What if everyone was?

 

She remembered years ago when George had been a boy reading science fiction, he had talked about tiny events having huge effects. A butterfly flapping its wings in Lancaster could cause a hurricane in China. He had flapped his wings like a butterfly and she had sent him out into the garden. What if her actions had been like that butterfly’s wings? What if by marrying Mark she had tipped the world into peace and prosperity? Perhaps the price of the happiness of the world was her own happiness?

 

She groped to her feet and went over to the window. She could see the moon through the branches. Which moon was it?

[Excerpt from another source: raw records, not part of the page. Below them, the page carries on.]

(* ===== verification/TxTypes.v ===== *)
(** * The data of a coordinated transaction

    The private transaction and its assembly (internal/components/transaction.go and the messages
    of toolkit/proto it embeds), the states and events of the coordinator's transaction machine
    (coordinator/transaction/state_machine.go, events.go), and the messages it sends. *)

From S2P Require Import Prelude StateVisibility.
Open Scope list_scope.

(** ** Attestation *)

Inductive AttestationType : Type :=
| AttestationType_SIGN
| AttestationType_ENDORSE
| AttestationType_other (value : Z).

#[export] Instance AttestationType_eq_dec : EqDecision AttestationType.
Proof. solve_decision. Defined.

Record AttestationRequest : Type := MkAttestationRequest {
  ar_Name : string;
  ar_AttestationType : AttestationType;
  ar_Algorithm : string;
  ar_VerifierType : string;
  ar_Payload : string;
  ar_PayloadType : string;
  ar_Parties : list string;
  ar_Threshold : Z (* GetThreshold(): 0 when unset; an int32 *)
}.

Record ResolvedVerifier : Type := MkResolvedVerifier {
  rv_Lookup : string;
  rv_Algorithm : string;
  rv_VerifierType : string;
  rv_Verifier : string
}.

Inductive AttestationConstraint : Type :=
| ENDORSER_MUST_SUBMIT
| AttestationConstraint_other (value : Z).

Record AttestationResult : Type := MkAttestationResult {
  at_Name : string;
  at_AttestationType : AttestationType;
  at_Verifier : option ResolvedVerifier; (* a pointer, nil when the sender left it out *)
  at_Payload : string;
  at_Constraints : list AttestationConstraint
}.

(** ** Text that ends in receipts: the sequencer's coded messages, and text from elsewhere *)
Inductive FailureText : Type :=
| Text (s : string)
| MsgTxMgrDependencyFailed (id : uuid) (* PD012256 *)
| MsgSequencerAssembleRevert (reason : FailureText)
| MsgSequencerInternalErrorText (cause : error)
| MsgSequencerEndorseRevert (reasons : list (string * string)) (* party, reason *)
| MsgTxMgrRevertedDecodedData (reason : string).

(** [strings.HasPrefix(failureMessage, "PD012256")] *)
Definition hasPrefixPD012256 (t : FailureText) : bool :=
  match t with
  | Text s => String.prefix "PD012256" s
  | MsgTxMgrDependencyFailed _ => true
  | _ => false
  end.

Definition emptyText (t : FailureText) : bool := match t with Text s => String.eqb s "" | _ => false end.

(** ** Assembly *)

Inductive AssemblyResult : Type :=
| AssembleTransactionResponse_OK
| AssembleTransactionResponse_REVERT
| AssembleTransactionResponse_PARK
| AssembleTransactionResponse_other (value : Z).

#[export] Instance AssemblyResult_eq_dec : EqDecision AssemblyResult.
Proof. solve_decision. Defined.

(** [prototk.NewState]: a potential state, without an id. *)
Record NewState : Type := MkNewState {
  ns_SchemaId : string;
  ns_StateDataJson : string;
  ns_DistributionList : list string
}.

(** [prototk.TransactionPostAssembly] *)
Record PostAssemblyProto : Type := MkPostAssemblyProto {
  pp_AssemblyResult : AssemblyResult;
  pp_BlockContext : string;
  pp_OutputStatesPotential : list NewState;
  pp_InfoStatesPotential : list NewState;
  pp_InputStates : list EndorsableState;
  pp_ReadStates : list EndorsableState;
  pp_AttestationPlan : list AttestationRequest;
  pp_Signatures : list AttestationResult;
  pp_Endorsements : list AttestationResult;
  pp_DomainData : option string;
  pp_RevertReason : option FailureText;
  pp_ResolvedVerifiers : list ResolvedVerifier
}.
#[export] Instance PostAssemblyProto_rebuild : Rebuild PostAssemblyProto := fun p =>
  MkPostAssemblyProto (pp_AssemblyResult p) (pp_BlockContext p) (pp_OutputStatesPotential p) (pp_InfoStatesPotential p)
    (pp_InputStates p) (pp_ReadStates p) (pp_AttestationPlan p) (pp_Signatures p) (pp_Endorsements p) (pp_DomainData p)
    (pp_RevertReason p) (pp_ResolvedVerifiers p).

(** [components.TransactionPostAssembly]; a [StateWithLabels] is known by its labels. *)
Record TransactionPostAssembly : Type := MkPostAssembly {
  pa_AssembleResponse : PostAssemblyProto;
  pa_OutputStates : list EndorsableState;
  pa_OutputStatesWithLabels : list (option StateLabels);
  pa_InfoStates : list EndorsableState;
  pa_InfoStatesWithLabels : list (option StateLabels);
  pa_CollectedEndorsements : list AttestationResult
}.
#[export] Instance TransactionPostAssembly_rebuild : Rebuild TransactionPostAssembly := fun p =>
  MkPostAssembly (pa_AssembleResponse p) (pa_OutputStates p) (pa_OutputStatesWithLabels p) (pa_InfoStates p)
    (pa_InfoStatesWithLabels p) (pa_CollectedEndorsements p).

Inductive Intent : Type :=
| SEND_TRANSACTION
| PREPARE_TRANSACTION
| CALL
| Intent_other (value : Z).

Record TransactionSpecification : Type := MkTransactionSpecification {
  ts_From : string;
  ts_Intent : Intent;
  ts_Rest : string
}.

Record ResolveVerifierRequest : Type := MkResolveVerifierRequest {
  rvr_Lookup : string;
  rvr_Algorithm : string;
  rvr_VerifierType : string
}.

(** [prototk.TransactionPreAssembly]; a chained dependency is the text of an id, [None] when the
    text does not parse. *)
Record TransactionPreAssembly : Type := MkPreAssembly {
  pre_TransactionSpecification : TransactionSpecification;
  pre_RequiredVerifiers : list ResolveVerifierRequest;
  pre_ChainedDependsOn : list (option uuid)
}.

(** [components.PrivateTransaction]; what the domain prepared is opaque. *)
Record PrivateTransaction : Type := MkPrivateTransaction {
  pt_ID : uuid;
  pt_Domain : string;
  pt_Address : string;
  pt_Intent : Intent;
  pt_PreAssembly : option TransactionPreAssembly;
  pt_ResolvedVerifiers : list ResolvedVerifier;
  pt_PostAssembly : option TransactionPostAssembly;
  pt_Signer : string;
  pt_PreparedPublicTransaction : option string;
  pt_PreparedPrivateTransaction : option string;
  pt_PreparedMetadata : option string
}.
#[export] Instance PrivateTransaction_rebuild : Rebuild PrivateTransaction := fun p =>
  MkPrivateTransaction (pt_ID p) (pt_Domain p) (pt_Address p) (pt_Intent p) (pt_PreAssembly p) (pt_ResolvedVerifiers p) (pt_PostAssembly p) (pt_Signer p)
    (pt_PreparedPublicTransaction p) (pt_PreparedPrivateTransaction p) (pt_PreparedMetadata p).

Definition CleanUpPostAssemblyData (pt : PrivateTransaction) : PrivateTransaction :=
  pt <| pt_PostAssembly := None |> <| pt_PreparedPublicTransaction := None |>
     <| pt_PreparedPrivateTransaction := None |> <| pt_PreparedMetadata := None |>.

Inductive OnChainLocationType : Type := NotOnChain | OnChainTransaction | OnChainEvent.

Record OnChainLocation : Type := MkOnChainLocation {
  ocl_Type : OnChainLocationType;
  ocl_TransactionHash : string;
  ocl_BlockNumber : Z;
  ocl_TransactionIndex : Z;
  ocl_LogIndex : Z;
  ocl_Source : option string
}.

(** ** Dispatch: syncpoints/dispatch.go *)

Record ChainedPrivateTransaction : Type := MkChainedPrivateTransaction {
  cpt_NewTransactionID : option uuid; (* NewTransaction.Transaction.ID, when all three are set *)
  cpt_ChainedDependsOn : list uuid
}.

Record TransactionDispatch : Type := MkTransactionDispatch {
  td_PublicDispatches : list string;
  td_PrivateDispatches : list ChainedPrivateTransaction;
  td_PreparedTransactions : list string
}.

Record PendingDispatch : Type := MkPendingDispatch {
  pd_TransactionID : uuid;
  pd_Dispatch : TransactionDispatch;
  pd_StatesToWrite : list (option StateLabels)
}.

(** [components.PrepareTransactionResult]: what the domain prepared. *)
Record PrepareTransactionResult : Type := MkPrepareResult {
  pr_PreparedPublicTransaction : option string;
  pr_PreparedPrivateTransaction : option string;
  pr_Signer : string
}.

(** ** States and events *)

Inductive State : Type :=
| State_Initial
| State_Pooled
| State_PreAssembly_Blocked
| State_Assembling
| State_Signing
| State_Reverted
| State_Endorsement_Gathering
| State_Blocked
| State_Confirming_Dispatchable
| State_Preparing
| State_Ready_For_Dispatch
| State_Dispatched
| State_Confirmed
| State_Final
| State_Evicted.

#[export] Instance State_eq_dec : EqDecision State.
Proof. solve_decision. Defined.

Inductive EventType : Type :=
| Event_HeartbeatInterval
| Event_Delegated
| Event_DependencySelectedForAssemble
| Event_Selected
| Event_AssembleRequestSent
| Event_AssembleSuccess
| Event_AssembleRevert
| Event_AssembleError
| Event_AssembleRequestRejected
| Event_AssembleCancelled
| Event_Signed
| Event_SignError
| Event_Endorsed
| Event_EndorseRevert
| Event_EndorseError
| Event_EndorseRequestRejected
| Event_DependencyReady
| Event_DependencyReset
| Event_DependencyConfirmedReverted
| Event_DispatchRequestApproved
| Event_DispatchRequestRejected
| Event_Dispatched
| Event_Collected
| Event_NonceAllocated
| Event_Submitted
| Event_ConfirmedSuccess
| Event_ConfirmedReverted
| Event_RequestTimeoutInterval
| Event_StateTimeoutInterval
| Event_StateTransition
| Event_PreDispatchRequestRejected
| Event_ChainedDependencyFailed
| Event_ChainedDependencyEvicted
| Event_PreAssembleDependencyTerminated
| Event_PrepareSucceeded
| Event_PrepareFailed.

#[export] Instance EventType_eq_dec : EqDecision EventType.
Proof. solve_decision. Defined.

Inductive RejectionReason : Type :=
| RejectionReason_BLOCK_HEIGHT_TOLERANCE
| RejectionReason_NOT_CURRENT_DELEGATE
| RejectionReason_TRANSACTION_UNKNOWN
| RejectionReason_ENDORSER_IS_ACTIVE_COORDINATOR
| RejectionReason_PRIVATE_STATE_DATA_PENDING
| RejectionReason_other (value : Z).

#[export] Instance RejectionReason_eq_dec : EqDecision RejectionReason.
Proof. solve_decision. Defined.

(** One constructor per event struct; the transaction it is addressed to is the machine it is
    handed to.  A post-assembly that the struct holds by pointer is optional. *)
Inductive Event : Type :=
| HeartbeatIntervalEvent
| DelegatedEvent
| SelectedEvent
| AssembleCancelledEvent
| AssembleRequestSentEvent
| AssembleSuccessEvent (PostAssembly : PostAssemblyProto) (RequestID : uuid)
| AssembleRevertEvent (PostAssembly : PostAssemblyProto) (RequestID : uuid)
| AssembleErrorEvent (RequestID : uuid)
| SignedEvent (Result : option AttestationResult) (PostAssembly : option PostAssemblyProto) (RequestID : uuid)
| SignErrorEvent (RequestID : uuid)
| EndorsedEvent (Endorsement : option AttestationResult) (RequestID : uuid)
| EndorseRevertEvent (Party RevertReason AttestationRequestName : string) (RequestID : uuid)
| EndorseErrorEvent (RequestID : uuid) (Party AttestationRequestName : string)
| EndorseRequestRejectedEvent (Party AttestationRequestName : string) (RequestID : uuid) (Reason : RejectionReason)
| AssembleRequestRejectedEvent (RequestID : uuid) (Reason : RejectionReason)
| DispatchRequestApprovedEvent (RequestID : uuid)
| CollectedEvent (SignerAddress : string)
| DispatchedEvent (PublicTransaction : bool)
| NonceAllocatedEvent (Nonce : Z)
| SubmittedEvent (SubmissionHash : string)
| ConfirmedSuccessEvent (Nonce : option Z) (Hash : string) (OnChain : OnChainLocation)
| ConfirmedRevertedEvent (Nonce : option Z) (Hash : string) (FailureMessage : FailureText)
    (RevertReason : option string) (OnChain : OnChainLocation)
| DependencySelectedForAssemblyEvent (SourceTransactionID : uuid)
| DependencyResetEvent (SourceTransactionID : uuid)
| DependencyConfirmedRevertedEvent (SourceTransactionID : uuid)
| DependencyReadyEvent
| RequestTimeoutIntervalEvent
| StateTimeoutIntervalEvent
| StateTransitionEvent (FromState ToState : State)
| PreDispatchRequestRejectedEvent (RequestID : uuid) (Reason : RejectionReason)
| ChainedDependencyFailedEvent (FailedTxID : uuid)
| ChainedDependencyEvictedEvent (EvictedTxID : uuid)
| PrepareSucceededEvent (PrepareID : uuid) (Dispatch : PendingDispatch)
| PrepareFailedEvent (PrepareID : uuid)
| PreAssembleDependencyTerminatedEvent.

(** The [Type()] methods.  No event struct has the type [Event_DispatchRequestRejected]. *)
Definition Type_of (event : Event) : EventType :=
  match event with
  | HeartbeatIntervalEvent => Event_HeartbeatInterval
  | DelegatedEvent => Event_Delegated
  | SelectedEvent => Event_Selected
  | AssembleCancelledEvent => Event_AssembleCancelled
  | AssembleRequestSentEvent => Event_AssembleRequestSent
  | AssembleSuccessEvent _ _ => Event_AssembleSuccess
  | AssembleRevertEvent _ _ => Event_AssembleRevert
  | AssembleErrorEvent _ => Event_AssembleError
  | SignedEvent _ _ _ => Event_Signed
  | SignErrorEvent _ => Event_SignError
  | EndorsedEvent _ _ => Event_Endorsed
  | EndorseRevertEvent _ _ _ _ => Event_EndorseRevert
  | EndorseErrorEvent _ _ _ => Event_EndorseError
  | EndorseRequestRejectedEvent _ _ _ _ => Event_EndorseRequestRejected
  | AssembleRequestRejectedEvent _ _ => Event_AssembleRequestRejected
  | DispatchRequestApprovedEvent _ => Event_DispatchRequestApproved
  | CollectedEvent _ => Event_Collected
  | DispatchedEvent _ => Event_Dispatched
  | NonceAllocatedEvent _ => Event_NonceAllocated
  | SubmittedEvent _ => Event_Submitted
  | ConfirmedSuccessEvent _ _ _ => Event_ConfirmedSuccess
  | ConfirmedRevertedEvent _ _ _ _ _ => Event_ConfirmedReverted
  | DependencySelectedForAssemblyEvent _ => Event_DependencySelectedForAssemble
  | DependencyResetEvent _ => Event_DependencyReset
  | DependencyConfirmedRevertedEvent _ => Event_DependencyConfirmedReverted
  | DependencyReadyEvent => Event_DependencyReady
  | RequestTimeoutIntervalEvent => Event_RequestTimeoutInterval
  | StateTimeoutIntervalEvent => Event_StateTimeoutInterval
  | StateTransitionEvent _ _ => Event_StateTransition
  | PreDispatchRequestRejectedEvent _ _ => Event_PreDispatchRequestRejected
  | ChainedDependencyFailedEvent _ => Event_ChainedDependencyFailed
  | ChainedDependencyEvictedEvent _ => Event_ChainedDependencyEvicted
  | PrepareSucceededEvent _ _ => Event_PrepareSucceeded
  | PrepareFailedEvent _ => Event_PrepareFailed
  | PreAssembleDependencyTerminatedEvent => Event_PreAssembleDependencyTerminated
  end.

(** ** Messages to other nodes *)

Record AssembleRequest : Type := MkAssembleRequest {
  asr_TransactionId : uuid;
  asr_AssembleRequestId : uuid;
  asr_ContractAddress : string;
  asr_CoordinatorBlockHeight : Z;
  asr_ExpiryTimeUnixMs : Z;
  asr_BlockHeightTolerance : Z
}.

Record EndorsementRequest : Type := MkEndorsementRequest {
  er_IdempotencyKey : uuid;
  er_ContractAddress : string;
  er_AttestationRequest : AttestationRequest;
  er_Party : string;
  er_TransactionSpecification : TransactionSpecification;
  er_BlockContext : string;
  er_Verifiers : list ResolvedVerifier;
  er_Signatures : list AttestationResult;
  er_InputStates : list EndorsableState;
  er_ReadStates : list EndorsableState;
  er_OutputStates : list EndorsableState;
  er_InfoStates : list EndorsableState;
  er_ExpiryTimeUnixMs : Z;
  er_CoordinatorBlockHeight : Z;
  er_BlockHeightTolerance : Z
}.

Record PreDispatchRequest : Type := MkPreDispatchRequest {
  pdr_Id : uuid;
  pdr_TransactionId : uuid;
  pdr_ContractAddress : string;
  pdr_PostAssembleHash : string
}.

Inductive Outcome : Type := OUTCOME_SUCCESS | OUTCOME_REVERTED.

Record TransactionConfirmed : Type := MkTransactionConfirmed {
  tc_Id : uuid;
  tc_TransactionId : uuid;
  tc_ContractAddress : string;
  tc_Outcome : Outcome;
  tc_Nonce : Z;
  tc_RevertReason : option string;
  tc_FailureMessage : FailureText;
  tc_WillRetry : bool
}.

Inductive Message : Type :=
| SendAssembleRequest (node : string) (request : AssembleRequest)
| SendEndorsementRequest (node : string) (request : EndorsementRequest)
| SendPreDispatchRequest (node : string) (request : PreDispatchRequest)
| SendTransactionConfirmed (node : string) (msg : TransactionConfirmed)
| SendDispatched (node : string) (id : uuid) (contract signer : string) (tx : uuid)
| SendNonceAssigned (node : string) (id tx : uuid) (contract : string) (nonce : Z)
| SendTransactionSubmitted (node : string) (id tx : uuid) (contract hash : string).

Record TransactionFinalizeRequest : Type := MkFinalizeRequest {
  fr_Domain : string;
  fr_ContractAddress : string;
  fr_Originator : string;
  fr_TransactionID : uuid;
  fr_FailureMessage : FailureText;
  fr_RevertData : option string;
  fr_OnChain : option OnChainLocation
}.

Were George and Sophie there, happily working on science together? Or was it the other moon, the one with the deadly cargo of rockets ready to rain down on the planet? She rested her forehead against the cold glass and tried to think. She knew she was confused. She wanted to ask somebody for help, but she knew that even the most sympathetic listener would assume she was crazy. She couldn’t be sure she wasn’t crazy, except that what she remembered was so completely contradictory. She remembered the United Nations calming everyone down over Suez, and she remembered the Suez war coming almost to the nuclear brink. Those things couldn’t both be true. And she did get confused and she did forget things, but she didn’t remember extra things.